Nurse the Hate: Hate the Unicorn




I knew this guy named Les Brown.  Everyone knows a guy like Les.  He was the guy that tried every possible drug and alcohol combination with a fearlessness that seemed brave at the time, but now seems insane.  While I assume that we all know someone that took too much acid, or smoked a pound of pot while drinking tequila, Les is the guy that really stood out amongst those mere amateurs.  I remember being at a party on the beach on the shore of Lake Erie.  The sun was just setting in that calm pink/orange sky that is so specific to August.  A group of us had just arrived from the parking area a half mile away, just far enough to provide an inconvenience to the overweight park rangers that were employed primarily to hassle people actually enjoying the lake’s shoreline.  As soon as I walked up, I realized something was amiss.
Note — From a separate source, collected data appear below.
(** Two distinct identifiers with the same MD5, hence the same location:
    the locations of distinct identifiers differ only as far as MD5 does. *)
Example distinct_identifiers_same_location :
  "TEXTCOLLBYfGiJUETHQ4hAcKSMd5zYpgqf1YRDhkmxHkhPWptrkoyz28wnI9V0aHeAuaKnak"%string
  <> "TEXTCOLLBYfGiJUETHQ4hEcKSMd5zYpgqf1YRDhkmxHkhPWptrkoyz28wnI9V0aHeAuaKnak"%string /\
  @_get_cache_path Demo.externals
    "TEXTCOLLBYfGiJUETHQ4hAcKSMd5zYpgqf1YRDhkmxHkhPWptrkoyz28wnI9V0aHeAuaKnak"
  = @_get_cache_path Demo.externals
    "TEXTCOLLBYfGiJUETHQ4hEcKSMd5zYpgqf1YRDhkmxHkhPWptrkoyz28wnI9V0aHeAuaKnak".
Proof. split; [discriminate|]. vm_compute. reflexivity. Qed.

(** The third end-to-end scenario of the specification: an invalid static
    file and a valid dynamic file, online with an empty cache. *)
Example scenario_invalid_static_valid_dynamic :
  fst (@validate Demo.externals (Demo.both_files false) (Demo.w_empty Demo.net_up))
    = Raise (ValidationError "Configuration validation failed") /\
  trace (snd (@validate Demo.externals (Demo.both_files false)
                (Demo.w_empty Demo.net_up)))
    = [EvAttempt Static;
       EvFetch settings.STATIC_CONFS_SCHEMA_URL;
       EvPrint (red_cross +:+
                " Static configuration error: 'rule' is a required property");
       EvPrint "   at: http → routers → r1";
       EvAttempt Dynamic;
       EvFetch settings.DYNAMIC_CONFS_SCHEMA_URL;
       EvPrint (green_check +:+ " Dynamic configuration is valid")].
Proof. vm_compute. split; reflexivity. Qed.

(** C5 on a stale entry with the network down: the download error comes
    out, the stale document does not. *)
Lemma get_schema_propagates_fetch_failure_witness :
  is_fresh (Demo.w_stale Demo.net_down "{ }") Demo.static_loc = false /\
  @get_schema Demo.externals settings.STATIC_CONFS_SCHEMA_URL false
     (Demo.w_stale Demo.net_down "{ }")
  = (Raise (ValueError
       "Failed to download schema from https://json.schemastore.org/traefik-v3.json: <urlopen error [Errno -2] Name or service not known>"),
     log (EvFetch settings.STATIC_CONFS_SCHEMA_URL)
         (Demo.w_stale Demo.net_down "{ }")).
Proof.
  split; [vm_compute; reflexivity|].
  apply (@get_schema_propagates_fetch_failure Demo.externals
           settings.STATIC_CONFS_SCHEMA_URL
           (Demo.w_stale Demo.net_down "{ }")).
  - vm_compute. reflexivity.
  - vm_compute. reflexivity.
Defined.

(** C6 on a fresh entry that does not decode, online. *)
Lemma undecodable_entry_is_surfaced_witness :
  @get_schema Demo.externals settings.STATIC_CONFS_SCHEMA_URL false
     (Demo.w_fresh Demo.net_up "garbage")
  = (Raise (JSONDecodeError "garbage"), Demo.w_fresh Demo.net_up "garbage").
Proof.
  apply (proj1 (@undecodable_entry_is_surfaced Demo.externals
                  settings.STATIC_CONFS_SCHEMA_URL false
                  (Demo.w_fresh Demo.net_up "garbage")
                  (mkFile 999000 "garbage")
                  ltac:(vm_compute; reflexivity)
                  ltac:(vm_compute; reflexivity))).
  vm_compute. reflexivity.
Defined.

(** C6 as stated fails: online, a fresh entry that does not decode is not
    handled like an absent entry.  Nothing is fetched and the decoder's
    error is raised, although the same call without the entry fetches and
    returns the schema. *)
Lemma undecodable_fresh_entry_is_not_refetched :
  fs (Demo.w_fresh Demo.net_up "garbage") !! Demo.static_loc
    = Some (mkFile 999000 "garbage") /\
  @json_loads Demo.externals "garbage" = None /\
  @get_schema Demo.externals settings.STATIC_CONFS_SCHEMA_URL false
     (Demo.w_fresh Demo.net_up "garbage")
    = (Raise (JSONDecodeError "garbage"), Demo.w_fresh Demo.net_up "garbage") /\
  fetches (trace (snd (@get_schema Demo.externals
                         settings.STATIC_CONFS_SCHEMA_URL false
                         (Demo.w_fresh Demo.net_up "garbage")))) = 0 /\
  fst (@get_schema Demo.externals settings.STATIC_CONFS_SCHEMA_URL false
         (Demo.w_empty Demo.net_up)) = Return "{}"%string /\
  fetches (trace (snd (@get_schema Demo.externals
                         settings.STATIC_CONFS_SCHEMA_URL false
                         (Demo.w_empty Demo.net_up)))) = 1.
Proof. vm_compute. repeat split; reflexivity. Qed.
A small bonfire had been started, and the people sitting in the sand nursing Molson Golden bottles seemed way too intent on watching the fire working up through the gray driftwood.  Our friend Bruce was alone, way down the beachfront, walking slowly back then stopping.  Walking towards us then turning back.  Stopping and staring at the calm water lapping the shore.  The sun continued to set and Bruce was gradually disappearing from sight.

Hey Les… What’s going on man?

“It’s all good bro.  Get yourself a Molson.  It’s soooooo cold.”

None of the others spoke.  Les returned to staring at the fire with the others.  We all shot looks to each other wondering what the hell scene we had just wandered into.  That was when Bruce returned, his face twisted in desperation.  He didn’t say anything, but just held out a single shard of a broken mirror as if it was an explanation.  Suddenly a single tear rolled down his cheek and he let out a small cry.

Hey Les… Um… What’s wrong with Bruce?

“Oh, he took too much acid.”

How much did he take Les?

“He only took two, but he didn’t know they were nine way unicorns.”

Les, what the fuck is a “nine way unicorn”?

“Oh man, it’s the best.  It’s nine hits of acid on one little tab …”

Bruce was having a bit of difficulty in dealing with the fact he had unwittingly taken 18 hits of acid in a single sitting.  I think this was understandable all things considered.  I’m sure Bruce was trying to be a bit of a tough guy and push the limits by taking two.  I can only imagine the panic that set in when someone said, “Dude!  You took two?  That’s 18 hits of acid man!  Oh man!  You’re NEVER COMING DOWN!’  Why Les never thought that it was worth mentioning to Bruce that this drug was 9X more powerful than he was expecting is interesting to consider though…

Once again, this is extreme behavior, but certainly not unique.  Hell, Roky Erickson took acid every day for two years.  Sure, he ended up in an insane asylum for most of his life, but there are risks in this type of lifestyle.  The thing that really separated Les from the pack was his willingness to take anything without any real concern for his long term welfare.  For example, he would routinely take meds from his grandmother’s medicine closet, trying new combinations each time to search for his elusive “maximum buzz”.  It was one night standing outside, his back to a big oak tree dragging on a cigarette, when he announced to a group of us “Dude, have you ever eaten one of those Vick’s inhalers?  You puke for 24 hours straight at first, but then you trip for TWO DAYS!”.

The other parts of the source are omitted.